Warm autoimmune hemolytic anemia (wAIHA) is a rare, life‑threatening disorder in which autoantibodies destroy red blood cells, leading to fatigue, dyspnea and anemia. Because the FDA has yet to approve a dedicated therapy, clinicians rely on corticosteroids, broad immunosuppressants and off‑label rituximab, each with limited durability and safety concerns. FcRn inhibitors such as Johnson & Johnson’s nipocalimab (branded Imaavy) work by lowering circulating IgG, thereby reducing pathogenic auto‑antibodies. The drug already commands approval for generalized myasthenia gravis, positioning it as a versatile platform for antibody‑mediated diseases.

The phase 2/3 ENERGY trial delivered a compelling signal: a 30 mg/kg dose of Imaavy produced a three‑fold higher rate of hemoglobin response versus placebo at 24 weeks, with mean increases of at least 1 g/dL observable by week 1. Nearly two‑thirds of participants achieved hemoglobin levels of 10 g/dL or more, representing a 2 g/dL rise from baseline. These rapid, durable improvements address the core clinical challenge of fatigue and may enable patients to avoid prolonged steroid exposure, a key differentiator for regulators and payers.

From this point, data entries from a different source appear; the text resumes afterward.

(** X10. In every reachable state exactly one option button is shown as
    pressed, with the yellow ring, and it is the button of the selected
    filter. *)
Theorem one_option_pressed (evs : list Event) :
  map (fun n => (attr "key" n, attr "className" n))
      (pressed_options (view image (hooks (run image initial_world evs))))
  = [ (Some (name (selectedFilter (hooks (run image initial_world evs)))),
       Some "aspect-square w-full flex flex-col items-center justify-end p-2 rounded-md transition-all duration-200 focus:outline-none ring-2 ring-yellow-400") ].
Proof.
  pose proof (Inv_reachable image evs) as (Hin & _).
  destruct (hooks (run image initial_world evs)) as [sf dl].
  cbn [selectedFilter] in *. unfold FILTERS in Hin. cbn [In] in Hin.
  repeat (destruct Hin as [<-|Hin]; [reflexivity|]). destruct Hin.
Qed.

(** X11. No session ever lets a fault escape a handler: whatever the user
    clicks and however the exports end, rejections included, the log holds
    no unhandled rejection. *)
Theorem no_fault_escapes (evs : list Event) :
  faults (log (run image initial_world evs)) = [].
Proof. apply (Inv_reachable image evs). Qed.

End More.

(** X2 at work: Cancel clicked while an export is in flight. *)
Lemma closing_click_keeps_export_witness :
  closing_click cancel_button = true
  /\ pending (click sample_image cancel_button
                (run sample_image initial_world [Click download_button]))
     = [(0, handleDownloadClick_resume)].
Proof.
  split.
  - reflexivity.
  - destruct (closing_click_keeps_export sample_image cancel_button
                (run sample_image initial_world [Click download_button]) eq_refl)
      as (_ & H & _).
    exact H.
Defined.

(** X5 at work: an export that rejects. *)
Lemma console_error_only_on_rejection_witness :
  In (Did (ConsoleError "Download failed from modal:" "offline"))
     (log (run sample_image initial_world
             [Click download_button; Settle 0 (Rejected "offline")]))
  /\ ("Download failed from modal:" = "Download failed from modal:"
      /\ exists p, In (Settle p (Rejected "offline"))
                      [Click download_button; Settle 0 (Rejected "offline")]).
Proof.
  split.
  - cbn. auto.
  - apply (console_error_only_on_rejection sample_image
             [Click download_button; Settle 0 (Rejected "offline")]).
    cbn. auto.
Defined.

(** X9 at work: Vintage is selected, then Download is clicked. *)
Lemma export_matches_preview_witness :
  isDownloading
    (hooks (run sample_image initial_world [Click (filter_option 3)])) = false
  /\ exists (n : Node) (u c : string),
       node_at preview_image
         (view sample_image
            (hooks (run sample_image initial_world [Click (filter_option 3)])))
       = Some n
       /\ attr "src" n = Some u
       /\ attr "style.filter" n = Some c
       /\ exports (log (click sample_image download_button
                          (run sample_image initial_world [Click (filter_option 3)])))
          = exports (log (run sample_image initial_world [Click (filter_option 3)]))
            ++ [(decade sample_image, u, c)].
Proof.
  split.
  - reflexivity.
  - apply (export_matches_preview sample_image
             (run sample_image initial_world [Click (filter_option 3)])).
    reflexivity.
Defined.
(** [__update_medians] leaves the attributes as they are. *)
Lemma update_medians_frame self : snd (update_medians median self) = self.
Proof. reflexivity. Qed.

Lemma update_medians_inv self medians self' :
  update_medians median self = (Ok medians, self') ->
  medians_inv median (__pointer_data self) (__clusters self) (length (__clusters self)) medians.
Proof.
  unfold update_medians, bind, attr, lift. intro Hrun.
  injection Hrun as Hloop _.
  apply (for_each_seq_partial
           (median_body median (__pointer_data self) (__clusters self))
           (medians_inv median (__pointer_data self) (__clusters self))
           (length (__clusters self)) 0
           (map (fun _ => []) (range (length (__clusters self)))) medians); auto.
  - split; [unfold range; now rewrite length_map, length_seq | intros; lia].
  - intros i s s' _. apply median_body_inv.
Qed.

(** The update step completes when the collaborator answers, for every
    cluster, with an index of the dataset. *)
Lemma update_medians_total self :
  (forall cluster, In cluster (__clusters self) ->
     exists meadian_index,
       median (__pointer_data self) cluster = Some meadian_index /\
       meadian_index < length (__pointer_data self)) ->
  exists medians, update_medians median self = (Ok medians, self).
Proof.
  intros Hdef. unfold update_medians, bind, attr, lift.
  destruct (for_each_seq_total
              (median_body median (__pointer_data self) (__clusters self))
              (fun _ medians => length medians = length (__clusters self))
              (length (__clusters self)) 0
              (map (fun _ => []) (range (length (__clusters self)))))
    as (medians & Hrun & _).
  - unfold range. now rewrite length_map, length_seq.
  - intros i s [_ Hi] Hlen. simpl in Hi.
    destruct (nth_error (__clusters self) i) as [cluster|] eqn:Hc;
      [|apply nth_error_None in Hc; lia].
    destruct (Hdef cluster) as (mi & Hmi & Hlt); [eapply nth_error_In; eauto|].
    destruct (nth_error (__pointer_data self) mi) as [p|] eqn:Hp;
      [|apply nth_error_None in Hp; lia].
    unfold median_body, getitem, setitem. rewrite Hc. simpl. rewrite Hmi. simpl.
    rewrite Hp. simpl.
    replace (i <? length s) with true by (symmetry; apply Nat.ltb_lt; lia).
    eexists. split; [reflexivity|]. now rewrite length_update_at.
  - exists medians. cbv beta iota. unfold range in *. now rewrite Hrun.
Qed.
Lemma profile_inv_step l p c :
  profile_inv l p ->
  profile_inv (l ++ [c]) (record_on_profile (call_now c) (call_attempt c) p).1.
Proof.
  intros [Hwf Htot Hcor Hled Htimes Hattr Hpace Hwin].
  assert (exists now a, now = call_now c /\ a = call_attempt c) as (now & a & Hnow & Ha)
      by eauto.
  rewrite <- Hnow, <- Ha.
  destruct (decide (difficulty a ∈ three)) as [Hgood|Hbad].
  - destruct (record_on_profile_return now a p Hwf Hgood) as [d ->]. simpl.
    destruct (counted_fields now a p) as (Ht & Hc & Hw).
    assert (accepted (l ++ [c]) = accepted l ++ [c]) as Hacc
        by (apply accepted_snoc_good; by rewrite <- Ha).
    assert (time_taken (call_attempt c) = time_taken a) as Htime by (by rewrite Ha).
    assert (correct (call_attempt c) = correct a) as Hright by (by rewrite Ha).
    set (q := counted now a p) in *.
    constructor.
    + apply (counted_wf now a p Hwf).
    + change (total_questions q = Z.of_nat (length (l ++ [c]))).
      rewrite Ht, Htot, length_app. simpl. lia.
    + change (correct_answers q = Z.of_nat (length (answered_right (l ++ [c])))).
      rewrite Hc, Hcor, answered_right_snoc, Hright. done.
    + change (ledger_total q = Z.of_nat (length (accepted (l ++ [c])))).
      unfold q. rewrite ledger_counted, Hled, Hacc, length_app by done. simpl. lia.
    + change (default [] (recent_times q) = last_n 20 (times_of (accepted (l ++ [c])))).
      unfold q. rewrite recent_times_counted, Htimes, Hacc. simpl.
      unfold times_of. rewrite map_app. simpl. rewrite Htime. apply last_n_snoc. lia.
    + change (recent_times q = None <-> accepted (l ++ [c]) = []).
      unfold q. rewrite recent_times_counted, Hacc. split; [done|].
      intros H. by apply app_eq_nil in H as [_ ?].
    + change (learning_pace q =
                match accepted (l ++ [c]) with
                | [] => 0%Q
                | _ :: _ => pace_of (default [] (recent_times q))
                end).
      unfold q. rewrite learning_pace_counted, recent_times_counted, Hacc. simpl.
      by destruct (accepted l).
    + change (recent_attempts q = None). by rewrite Hw.
  - rewrite (record_on_profile_raise now a p Hwf Hbad). simpl.
    destruct (interrupted_fields now a p) as (Ht & Hc & _ & Hr & Hp & _ & Hw).
    assert (accepted (l ++ [c]) = accepted l) as Hacc
        by (apply accepted_snoc_bad; by rewrite <- Ha).
    assert (correct (call_attempt c) = correct a) as Hright by (by rewrite Ha).
    constructor.
    + by apply interrupted_wf.
    + rewrite Ht, Htot, length_app. simpl. lia.
    + rewrite Hc, Hcor, answered_right_snoc, Hright. done.
    + rewrite ledger_interrupted, Hled, Hacc. done.
    + by rewrite Hr, Hacc.
    + by rewrite Hr, Hacc.
    + by rewrite Hp, Hr, Hacc.
    + by rewrite Hw.
Qed.

Lemma profile_inv_fold u (l : list Call) :
  match foldl (step_profile u) None l with
  | None => l = []
  | Some p => l <> [] /\ profile_inv l p
  end.
Proof.
  induction l as [|c l IH] using rev_ind; [done|].
  rewrite foldl_app. simpl. split; [by destruct l|].
  destruct (foldl (step_profile u) None l) as [p|].
  - destruct IH as [_ IH]. by apply profile_inv_step.
  - subst l. simpl. apply (profile_inv_step [] _ c), profile_inv_new.
Qed.

Lemma profile_after_calls u calls (st : Students) :
  st !! u = None ->
  match record_attempts calls st !! u with
  | None => calls_of u calls = []
  | Some p => calls_of u calls <> [] /\ profile_inv (calls_of u calls) p
  end.
Proof. intros H. rewrite record_attempts_lookup, H. apply profile_inv_fold. Qed.
End Invariant.

(** ** Weak topics *)


Section SortFacts.
Context {A : Type} (key : A -> Q).


Lemma insert_sorted_perm x l : insert_sorted key x l ≡ₚ x :: l.
Proof.
  induction l as [|y l IH]; simpl; [done|].
  destruct (Qltb (key x) (key y)); [done|].
  rewrite IH. apply Permutation_swap.
Qed.

Lemma insert_sorted_sorted x l :
  StronglySorted (by_key key) l -> StronglySorted (by_key key) (insert_sorted key x l).
Proof.
  induction 1 as [|y l Hl IH Hy]; simpl.
  - repeat constructor.
  - destruct (Qltb (key x) (key y)) eqn:E.
    + apply Qltb_true in E. constructor; [by constructor|].
      constructor; [by apply Qlt_le_weak|].
      eapply Forall_impl; [exact Hy|]. intros z Hz. unfold by_key in *.
      eapply Qle_trans; [by apply Qlt_le_weak|done].
    + apply Qltb_false in E. constructor; [done|].
      rewrite insert_sorted_perm. by constructor.
Qed.

Lemma sort_from_sorted acc l :
  StronglySorted (by_key key) acc ->
  StronglySorted (by_key key) (foldl (fun acc x => insert_sorted key x acc) acc l).
Proof.
  revert acc. induction l as [|x l IH]; intros acc Hacc; simpl; [done|].
  by apply IH, insert_sorted_sorted.
Qed.

Lemma sort_from_perm acc l :
  foldl (fun acc x => insert_sorted key x acc) acc l ≡ₚ acc ++ l.
Proof.
  revert acc. induction l as [|x l IH]; intros acc; simpl.
  - by rewrite app_nil_r.
  - rewrite IH, insert_sorted_perm. simpl. apply Permutation_middle.
Qed.

Lemma sort_by_sorted l : StronglySorted (by_key key) (sort_by key l).
Proof. apply sort_from_sorted. constructor. Qed.

Lemma sort_by_perm l : sort_by key l ≡ₚ l.
Proof. unfold sort_by. by rewrite sort_from_perm. Qed.

Lemma StronglySorted_take n l : StronglySorted (by_key key) l -> StronglySorted (by_key key) (take n l).
Proof.
  intros H. revert n. induction H as [|y l Hl IH Hy]; intros [|n]; simpl; try constructor.
  - apply IH.
  - by apply Forall_take.
Qed.
End SortFacts.

Lemma slice_to_count {A} (n : nat) (l : list A) : slice_to (Z.of_nat n) l = take n l.
Proof.
  unfold slice_to. destruct (Z.leb_spec 0 (Z.of_nat n)); [|lia]. by rewrite Nat2Z.id.
Qed.

Section WeakTopics.
Import AdaptiveLearning.


Lemma weak_candidate_Some t stats t' s :
  weak_candidate (t, stats) = Some (t', s) <->
  t' = t /\ (5 <= sum_over tally_total stats)%Z /\
  s = true_div (sum_over tally_correct stats) (sum_over tally_total stats).
Proof.
  unfold weak_candidate. rewrite topic_total_sum, topic_correct_sum.
  destruct (Z.leb_spec 5 (sum_over tally_total stats)).
  - split; [by intros [= <- <-]| by intros (-> & _ & ->)].
  - split; [done | intros (_ & ? & _); lia].
Qed.

Lemma elem_of_qualifying p t s :
  (t, s) ∈ qualifying p <->
  exists stats, (t, stats) ∈ topic_performance p /\
                (5 <= sum_over tally_total stats)%Z /\
                s = true_div (sum_over tally_correct stats) (sum_over tally_total stats).
Proof.
  unfold qualifying. rewrite sort_by_perm, list_elem_of_omap. split.
  - intros ([t0 stats] & Hin & (-> & H5 & ->)%weak_candidate_Some). eauto.
  - intros (stats & Hin & H5 & ->). exists (t, stats). split; [done|].
    by apply weak_candidate_Some.
Qed.
(** X3.  [normalizeAST] only rearranges the lists of a query.  The select,
    aggregate and groupBy lists of the result hold the entries of the
    input lists, each as often as the input does, in the order of the
    comparison handed to [sort]; an absent list stays absent; table, alias,
    orderBy and limit are returned as they are. *)
Theorem normalizeAST_rearranges_lists (ast : AST) :
  table (normalizeAST ast) = table ast
  /\ alias (normalizeAST ast) = alias ast
  /\ orderBy (normalizeAST ast) = orderBy ast
  /\ limit (normalizeAST ast) = limit ast
  /\ liftOption
       (fun l l' => Permutation l l' /\ ordered compareSelect l' = true)
       (select ast) (select (normalizeAST ast))
  /\ liftOption
       (fun l l' => Permutation l l' /\ ordered compareAggregation l' = true)
       (aggregate ast) (aggregate (normalizeAST ast))
  /\ liftOption
       (fun l l' => Permutation l l' /\ ordered compareUTF8 l' = true)
       (groupBy ast) (groupBy (normalizeAST ast)).
Proof.
  unfold normalizeAST.
  cbn [table alias select aggregate groupBy orderBy limit].
  repeat (split; [reflexivity |]).
  split; [| split].
  - destruct (select ast) as [sel |]; [| exact I]. split.
    + apply sort_is_Permutation.
    + apply (ordered_sort compareSelect).
      intros x y. apply compareUTF8_neg.
  - destruct (aggregate ast) as [aggs |]; [| exact I]. split.
    + apply sort_is_Permutation.
    + apply (ordered_sort compareAggregation), compareAggregation_neg.
  - destruct (groupBy ast) as [g |]; [| exact I]. split.
    + apply sort_is_Permutation.
    + apply ordered_sort. intros x y. apply compareUTF8_neg.
Qed.

(** X4.  Normalisation neither drops nor invents a simple condition: the
    simple conditions (operator, field, literal) of the normalized WHERE
    clause are those of the given WHERE clause, each as often as there,
    in another order.  What [flattened] removes is conjunctions, never a
    simple condition; a WHERE clause that disappears had none. *)
Theorem normalizeAST_keeps_simple_conditions (ast : AST) :
  Permutation (simpleConditionsOf (where_ (normalizeAST ast)))
    (simpleConditionsOf (where_ ast)).
Proof.
  unfold normalizeAST. cbn [where_].
  destruct (where_ ast) as [w |]; [| reflexivity].
  cbn [flattened].
  change (simpleConditionsOf (Some w)) with (simpleConditions w).
  rewrite <- (proj1 (simpleConditions_flattened_both w)).
  destruct (flattenedCondition w) as [c |]; [| reflexivity].
  apply simpleConditions_sorted.
Qed.

End NormalizeKeeps.

(** *** Normalisation and the truth value of a WHERE clause *)

Section NormalizeTruth.
Import Js Ast AstProperties AstOrder.
Variable simple : SimpleOperator -> string -> Primitive -> bool.

Lemma forallb_flat_map {A B : Type} (p : B -> bool) (g : A -> list B)
  (l : list A) :
  forallb p (List.flat_map g l) = forallb (fun x => forallb p (g x)) l.
Proof.
  induction l as [| x l IH]; [reflexivity |].
  cbn [flat_map forallb]. now rewrite forallb_app, IH.
Qed.

Lemma existsb_flat_map {A B : Type} (p : B -> bool) (g : A -> list B)
  (l : list A) :
  existsb p (List.flat_map g l) = existsb (fun x => existsb p (g x)) l.
Proof.
  induction l as [| x l IH]; [reflexivity |].
  cbn [flat_map existsb]. now rewrite existsb_app, IH.
Qed.

Lemma forallb_pointwise {A : Type} (p q : A -> bool) (l : list A) :
  (forall x, In x l -> p x = q x) -> forallb p l = forallb q l.
Proof.
  induction l as [| x l IH]; intros H; [reflexivity |].
  cbn [forallb]. rewrite (H x (or_introl eq_refl)), IH; [reflexivity |].
  intros y Hy. apply H. now right.
Qed.

Lemma existsb_pointwise {A : Type} (p q : A -> bool) (l : list A) :
  (forall x, In x l -> p x = q x) -> existsb p l = existsb q l.
Proof.
  induction l as [| x l IH]; intros H; [reflexivity |].
  cbn [existsb]. rewrite (H x (or_introl eq_refl)), IH; [reflexivity |].
  intros y Hy. apply H. now right.
Qed.

Lemma forallb_of_map {A B : Type} (p : B -> bool) (f : A -> B) (l : list A) :
  forallb p (List.map f l) = forallb (fun x => p (f x)) l.
Proof.
  induction l as [| x l IH]; [reflexivity |].
  cbn [List.map forallb]. now rewrite IH.
Qed.

Lemma existsb_of_map {A B : Type} (p : B -> bool) (f : A -> B) (l : list A) :
  existsb p (List.map f l) = existsb (fun x => p (f x)) l.
Proof.
  induction l as [| x l IH]; [reflexivity |].
  cbn [List.map existsb]. now rewrite IH.
Qed.

Lemma forallb_Permutation {A : Type} (p : A -> bool) (l l' : list A) :
  Permutation l l' -> forallb p l = forallb p l'.
Proof.
  induction 1; cbn [forallb]; try congruence.
  now rewrite !andb_assoc, (andb_comm (p y)).
Qed.

Lemma existsb_Permutation {A : Type} (p : A -> bool) (l l' : list A) :
  Permutation l l' -> existsb p l = existsb p l'.
Proof.
  induction 1; cbn [existsb]; try congruence.
  now rewrite !orb_assoc, (orb_comm (p y)).
Qed.

Lemma combine_flat_map {A : Type} op (g : A -> list Condition) (l : list A) :
  combine simple op (List.flat_map g l)
  = match op with
    | AND => forallb (fun x => combine simple op (g x)) l
    | OR => existsb (fun x => combine simple op (g x)) l
    end.
Proof.
  unfold combine. destruct op; cbn [holds].
  - apply forallb_flat_map.
  - apply existsb_flat_map.
Qed.

Lemma combine_singleton op (c : Condition) :
  combine simple op [c] = holds simple c.
Proof.
  unfold combine. destruct op; cbn [holds forallb existsb].
  - apply andb_true_r.
  - apply orb_false_r.
Qed.

Lemma holds_packConditions op (l : list Condition) :
  l <> [] ->
  exists c', packConditions op l = Some c' /\ holds simple c' = combine simple op l.
Proof.
  destruct l as [| c1 [| c2 l]]; intros Hl; [congruence | |].
  - exists c1. split; [reflexivity |]. symmetry. apply combine_singleton.
  - eexists. split; reflexivity.
Qed.

(** On a condition without empty conjunction [flattened] returns a
    condition, and it has the truth value of the given one. *)
Lemma holds_flattened_both (c : Condition) :
  let Q (c : Condition) :=
    everyConjunction nonEmpty c = true ->
    exists c', flattenedCondition c = Some c'
               /\ holds simple c' = holds simple c in
  Q c /\ Forall Q (children c).
Proof.
  intros Q.
  induction c as [o f v | op conds IH] using Condition_nested_ind.
  - split; [| constructor]. intros _. now eexists.
  - assert (HQ : Forall Q conds).
    { eapply Forall_impl; [exact IH |]. intros c [H _]. exact H. }
    split; [| exact HQ].
    intros Hne. cbn [everyConjunction] in Hne.
    apply andb_prop in Hne as [Hconds Hne].
    rewrite flattenedCondition_conjunction, defined_flat_map.
    assert (Hchild : forall ci, In ci conds ->
      defined (flatMapCallback op ci) <> []
      /\ combine simple op (defined (flatMapCallback op ci)) = holds simple ci).
    { intros ci Hci. rewrite forallb_forall in Hne.
      specialize (Hne ci Hci). rewrite Forall_forall in IH.
      apply list_elem_of_In in Hci. destruct (IH ci Hci) as [Hself Hgrand].
      assert (Hone :
        defined [flattenedCondition ci] <> []
        /\ combine simple op (defined [flattenedCondition ci]) = holds simple ci).
      { destruct (Hself Hne) as [ci' [-> Hci']].
        split; [discriminate |]. unfold defined. cbn [flat_map app].
        now rewrite combine_singleton. }
      destruct ci as [o f v | op' conds']; [exact Hone |].
      cbn [flatMapCallback].
      destruct (conjunctionOpEqb op' op) eqn:Hop; [| exact Hone].
      assert (op' = op) as ->
        by (destruct op', op; try reflexivity; discriminate Hop).
      cbn [children] in Hgrand. cbn [everyConjunction] in Hne.
      apply andb_prop in Hne as [Hconds' Hne'].
      assert (Hgrands :
        (conds' <> [] -> defined (List.map flattenedCondition conds') <> [])
        /\ combine simple op (defined (List.map flattenedCondition conds'))
           = combine simple op conds').
      { clear Hself Hconds' Hop Hone Hci. induction conds' as [| g conds' IHg].
        - split; [congruence | reflexivity].
        - apply Forall_cons in Hgrand as [Hg Hgrand].
          cbn [forallb] in Hne'. apply andb_prop in Hne' as [Hgne Hne'].
          destruct (IHg Hgrand Hne') as [_ Hrest].
          destruct (Hg Hgne) as [g' [Eg Hg']].
          cbn [List.map]. rewrite Eg.
          change (defined (Some g' :: List.map flattenedCondition conds'))
            with (g' :: defined (List.map flattenedCondition conds')).
          split; [discriminate |].
          revert Hrest. unfold combine.
          destruct op; cbn [holds forallb existsb]; intros ->;
            now rewrite Hg'. }
      destruct Hgrands as [Hnonnil Hsame]. split.
      - apply Hnonnil. destruct conds'; [discriminate Hconds' | discriminate].
      - exact Hsame. }
    destruct (holds_packConditions op
                (List.flat_map (fun x => defined (flatMapCallback op x)) conds))
      as [c' [Hc' Hholds]].
    { destruct conds as [| c1 conds]; [discriminate Hconds |].
      cbn [flat_map]. intros H. apply app_eq_nil in H as [H _].
      exact (proj1 (Hchild c1 (or_introl eq_refl)) H). }
    exists c'. split; [exact Hc' |].
    rewrite Hholds, combine_flat_map.
    destruct op; cbn [holds].
    + apply forallb_pointwise. intros x Hx. exact (proj2 (Hchild x Hx)).
    + apply existsb_pointwise. intros x Hx. exact (proj2 (Hchild x Hx)).
Qed.

Lemma holds_sorted (c : Condition) :
  holds simple (sorted c) = holds simple c.
Proof.
  induction c as [o f v | op conds IH] using Condition_nested_ind;
    [reflexivity |].
  assert (Hpoint : forall x, In x conds ->
            holds simple (sorted x) = holds simple x).
  { intros x Hx. rewrite Forall_forall in IH. apply IH.
    now apply list_elem_of_In. }
  cbn [sorted]. destruct op; cbn [holds].
  - rewrite <- (forallb_Permutation _ _ _ (sort_is_Permutation cmp _)).
    rewrite forallb_of_map. now apply forallb_pointwise.
  - rewrite <- (existsb_Permutation _ _ _ (sort_is_Permutation cmp _)).
    rewrite existsb_of_map. now apply existsb_pointwise.
Qed.

End NormalizeTruth.

Section NormalizeTruthStatement.
Import Js Ast AstProperties AstOrder.

(** X5.  Normalisation keeps the meaning of a WHERE clause that has no
    empty conjunction.  Whatever the truth values of the simple conditions
    on a row are, the normalized WHERE clause holds on the row exactly when
    the given one does, an AND holding when all its conditions hold and an
    OR when one of them does; and such a WHERE clause never disappears. *)
Theorem normalizeAST_keeps_truth
  (simple : SimpleOperator -> string -> Primitive -> bool)
  (ast : AST) (w : Condition) :
  where_ ast = Some w ->
  everyConjunction nonEmpty w = true ->
  where_ (normalizeAST ast) <> None
  /\ holdsWhere simple (where_ (normalizeAST ast)) = holds simple w.
Proof.
  intros Hw Hne. unfold normalizeAST. cbn [where_]. rewrite Hw.
  cbn [flattened].
  destruct (proj1 (holds_flattened_both simple w) Hne) as [c' [-> Hc']].
  split; [discriminate |].
  cbn [holdsWhere]. now rewrite holds_sorted.
Qed.

Lemma normalizeAST_keeps_truth_witness :
  where_ (normalizeAST queryOtherWay) <> None
  /\ holdsWhere (fun _ field _ => String.eqb field "a")
       (where_ (normalizeAST queryOtherWay))
     = false.
Proof.
  apply (normalizeAST_keeps_truth (fun _ field _ => String.eqb field "a")
           queryOtherWay
           (Conjunction AND
              [Conjunction OR [eq1 "c" 3; eq1 "d" 4];
               Conjunction AND [eq1 "a" 1; eq1 "b" 2]]));
    reflexivity.
Defined.

(** The proviso of the previous theorem is needed.  An empty AND keeps
    every row and an empty OR keeps none ([applyAnd] returns the stream,
    [applyOr] merges no branch), but [flattened] removes both: [OR()]
    holds on no row and normalizes to no WHERE clause at all, and
    [OR(AND(), a = 1)] holds on every row and normalizes to [a = 1]. *)
Lemma normalizeAST_empty_conjunction_changes_truth :
  let never : SimpleOperator -> string -> Primitive -> bool :=
    fun _ _ _ => false in
  holds never (Conjunction OR []) = false
  /\ where_ (normalizeAST (queryWhere (Some (Conjunction OR [])))) = None
  /\ holds never trueOrA = true
  /\ where_ (normalizeAST (queryWhere (Some trueOrA))) = Some (eq1 "a" 1)
  /\ holds never (eq1 "a" 1) = false.
Proof. repeat split. Qed.

End NormalizeTruthStatement.

(** *** The bookkeeping of the Join *)

Section JoinBookkeepingFacts.
Import Js JoinOp Characters JoinProperties JoinBookkeeping.

Lemma processParentNode_fetch (j : Join) (st : Storage) (node : Node) :
  processParentNode j st node Fetch
  = (joinedNode j Fetch node, <[storageKeyOf j node := true]> st).
Proof. reflexivity. Qed.

Lemma processParentNode_cleanup (j : Join) (st : Storage) (node : Node) :
  processParentNode j st node Cleanup
  = (joinedNode j (cleanupMethod j st node) node,
     delete (storageKeyOf j node) st).
Proof.
  unfold processParentNode, joinedNode, cleanupMethod, childPull,
    parentKeyValueOf, storageKeyOf, storage_del, take.
  f_equal. f_equal. f_equal. f_equal.
  destruct (storage_scan _ st) as [| e1 [| e2 l]]; reflexivity.
Qed.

If the data survive confirmatory testing, Imaavy could become a $5 billion‑a‑year franchise, expanding J&J’s FcRn pipeline beyond myasthenia gravis into lupus, Sjögren’s and now wAIHA. The announcement also intensifies competition, with Hutchmed’s oral Syk inhibitor sovleplenib, Sanofi’s BTK inhibitor rilzabrutinib, and Zenas BioPharma’s bispecific obexelimab all in early development. For J&J, success would not only fill a glaring therapeutic gap but also validate the FcRn‑targeted approach, potentially accelerating future indications and reinforcing the company’s position in the high‑margin biologics market.